_PROBLEM_
Search the entries below for "destruct", and copy each line where it appears.

_MATERIAL FOR THIS EXERCISE_

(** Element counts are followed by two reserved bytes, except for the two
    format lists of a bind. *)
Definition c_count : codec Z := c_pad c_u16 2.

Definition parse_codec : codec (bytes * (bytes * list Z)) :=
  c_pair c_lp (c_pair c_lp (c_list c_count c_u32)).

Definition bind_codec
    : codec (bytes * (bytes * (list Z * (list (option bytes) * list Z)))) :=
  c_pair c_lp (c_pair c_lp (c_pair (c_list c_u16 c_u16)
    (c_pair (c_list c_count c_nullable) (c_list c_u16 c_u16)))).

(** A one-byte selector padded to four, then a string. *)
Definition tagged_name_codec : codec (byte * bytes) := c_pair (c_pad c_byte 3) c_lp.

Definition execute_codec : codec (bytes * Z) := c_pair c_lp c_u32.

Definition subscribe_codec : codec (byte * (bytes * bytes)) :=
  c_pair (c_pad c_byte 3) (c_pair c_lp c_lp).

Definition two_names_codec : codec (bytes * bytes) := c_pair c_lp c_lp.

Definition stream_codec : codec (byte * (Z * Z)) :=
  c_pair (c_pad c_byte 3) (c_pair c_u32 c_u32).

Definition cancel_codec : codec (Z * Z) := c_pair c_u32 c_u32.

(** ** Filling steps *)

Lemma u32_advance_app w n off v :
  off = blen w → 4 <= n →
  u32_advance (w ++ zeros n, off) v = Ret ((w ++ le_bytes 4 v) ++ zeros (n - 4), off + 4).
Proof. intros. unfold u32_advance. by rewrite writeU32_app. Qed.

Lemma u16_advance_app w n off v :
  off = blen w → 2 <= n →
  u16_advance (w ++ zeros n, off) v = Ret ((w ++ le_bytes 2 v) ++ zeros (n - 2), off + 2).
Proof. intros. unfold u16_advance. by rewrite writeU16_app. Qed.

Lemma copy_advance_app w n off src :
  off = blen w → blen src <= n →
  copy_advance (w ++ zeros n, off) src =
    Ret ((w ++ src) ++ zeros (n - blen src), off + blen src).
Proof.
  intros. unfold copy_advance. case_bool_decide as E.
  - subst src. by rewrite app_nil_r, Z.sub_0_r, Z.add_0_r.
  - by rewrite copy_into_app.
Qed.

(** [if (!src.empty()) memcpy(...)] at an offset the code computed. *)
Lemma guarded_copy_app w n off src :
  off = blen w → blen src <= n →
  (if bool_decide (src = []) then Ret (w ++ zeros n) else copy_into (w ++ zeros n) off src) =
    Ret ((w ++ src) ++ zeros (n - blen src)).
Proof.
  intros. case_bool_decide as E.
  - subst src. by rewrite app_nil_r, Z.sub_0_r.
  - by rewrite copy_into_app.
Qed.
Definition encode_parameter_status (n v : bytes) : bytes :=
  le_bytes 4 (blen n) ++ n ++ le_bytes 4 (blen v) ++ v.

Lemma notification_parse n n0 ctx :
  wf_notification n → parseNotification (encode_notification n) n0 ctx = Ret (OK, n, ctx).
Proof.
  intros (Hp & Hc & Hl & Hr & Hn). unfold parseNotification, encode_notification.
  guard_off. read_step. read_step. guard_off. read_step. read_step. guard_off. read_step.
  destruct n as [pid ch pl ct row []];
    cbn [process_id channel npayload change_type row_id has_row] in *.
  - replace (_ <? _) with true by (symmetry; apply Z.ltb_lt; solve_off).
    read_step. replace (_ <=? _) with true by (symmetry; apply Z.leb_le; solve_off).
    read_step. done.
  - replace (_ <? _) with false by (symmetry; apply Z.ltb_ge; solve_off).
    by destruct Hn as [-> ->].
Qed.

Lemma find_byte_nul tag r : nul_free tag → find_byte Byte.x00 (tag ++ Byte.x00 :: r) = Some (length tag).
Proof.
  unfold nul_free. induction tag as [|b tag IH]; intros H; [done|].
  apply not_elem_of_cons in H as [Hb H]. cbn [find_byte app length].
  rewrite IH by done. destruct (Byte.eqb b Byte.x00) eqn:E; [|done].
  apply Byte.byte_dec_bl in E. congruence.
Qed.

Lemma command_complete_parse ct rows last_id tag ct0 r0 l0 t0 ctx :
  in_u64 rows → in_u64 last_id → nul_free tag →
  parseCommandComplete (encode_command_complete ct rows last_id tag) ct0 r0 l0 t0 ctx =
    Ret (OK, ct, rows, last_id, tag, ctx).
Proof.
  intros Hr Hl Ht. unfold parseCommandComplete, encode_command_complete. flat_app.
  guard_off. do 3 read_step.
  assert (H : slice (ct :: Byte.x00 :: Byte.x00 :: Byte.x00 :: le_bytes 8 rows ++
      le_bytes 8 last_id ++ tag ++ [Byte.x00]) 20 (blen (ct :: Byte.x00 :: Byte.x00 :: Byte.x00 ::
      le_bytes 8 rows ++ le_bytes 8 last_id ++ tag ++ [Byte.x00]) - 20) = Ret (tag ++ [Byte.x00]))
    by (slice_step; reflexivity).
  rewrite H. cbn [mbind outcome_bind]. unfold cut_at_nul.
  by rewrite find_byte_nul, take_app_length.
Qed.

_RESULT OF THE EXERCISE_
  destruct n as [pid ch pl ct row []];
    by destruct Hn as [-> ->].
  rewrite IH by done. destruct (Byte.eqb b Byte.x00) eqn:E; [|done].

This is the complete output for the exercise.